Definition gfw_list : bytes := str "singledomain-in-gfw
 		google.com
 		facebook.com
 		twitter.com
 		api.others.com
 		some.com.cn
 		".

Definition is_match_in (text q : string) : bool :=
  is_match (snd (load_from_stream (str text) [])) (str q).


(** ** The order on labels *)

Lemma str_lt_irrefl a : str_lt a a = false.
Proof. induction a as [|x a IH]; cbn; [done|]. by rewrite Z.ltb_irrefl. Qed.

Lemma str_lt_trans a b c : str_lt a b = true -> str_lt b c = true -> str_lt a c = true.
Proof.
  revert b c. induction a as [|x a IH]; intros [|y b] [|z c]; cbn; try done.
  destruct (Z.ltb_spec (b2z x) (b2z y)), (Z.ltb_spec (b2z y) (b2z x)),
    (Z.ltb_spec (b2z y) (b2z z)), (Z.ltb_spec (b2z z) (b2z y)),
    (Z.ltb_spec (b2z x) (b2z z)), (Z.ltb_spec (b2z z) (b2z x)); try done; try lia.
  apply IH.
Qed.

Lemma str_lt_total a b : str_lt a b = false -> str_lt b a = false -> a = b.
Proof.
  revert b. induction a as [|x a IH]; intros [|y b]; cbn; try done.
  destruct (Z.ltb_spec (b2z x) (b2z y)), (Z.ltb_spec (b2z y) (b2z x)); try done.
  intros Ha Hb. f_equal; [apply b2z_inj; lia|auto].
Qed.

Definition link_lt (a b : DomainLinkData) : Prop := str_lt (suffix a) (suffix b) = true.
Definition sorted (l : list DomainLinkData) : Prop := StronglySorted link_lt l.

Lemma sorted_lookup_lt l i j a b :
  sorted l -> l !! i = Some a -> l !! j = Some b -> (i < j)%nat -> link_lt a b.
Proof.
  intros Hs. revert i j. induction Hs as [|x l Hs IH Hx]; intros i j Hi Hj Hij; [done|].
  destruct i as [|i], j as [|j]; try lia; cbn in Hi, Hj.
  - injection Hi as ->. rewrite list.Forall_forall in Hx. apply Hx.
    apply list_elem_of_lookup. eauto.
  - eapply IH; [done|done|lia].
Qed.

* Exercise brief:
Reply with the lines from the first line of the entries through the line that contains "(** ** The order on labels *)", repeated exactly with both ends kept, and with nothing else.

* Solution:
Definition gfw_list : bytes := str "singledomain-in-gfw
 		google.com
 		facebook.com
 		twitter.com
 		api.others.com
 		some.com.cn
 		".

Definition is_match_in (text q : string) : bool :=
  is_match (snd (load_from_stream (str text) [])) (str q).


(** ** The order on labels *)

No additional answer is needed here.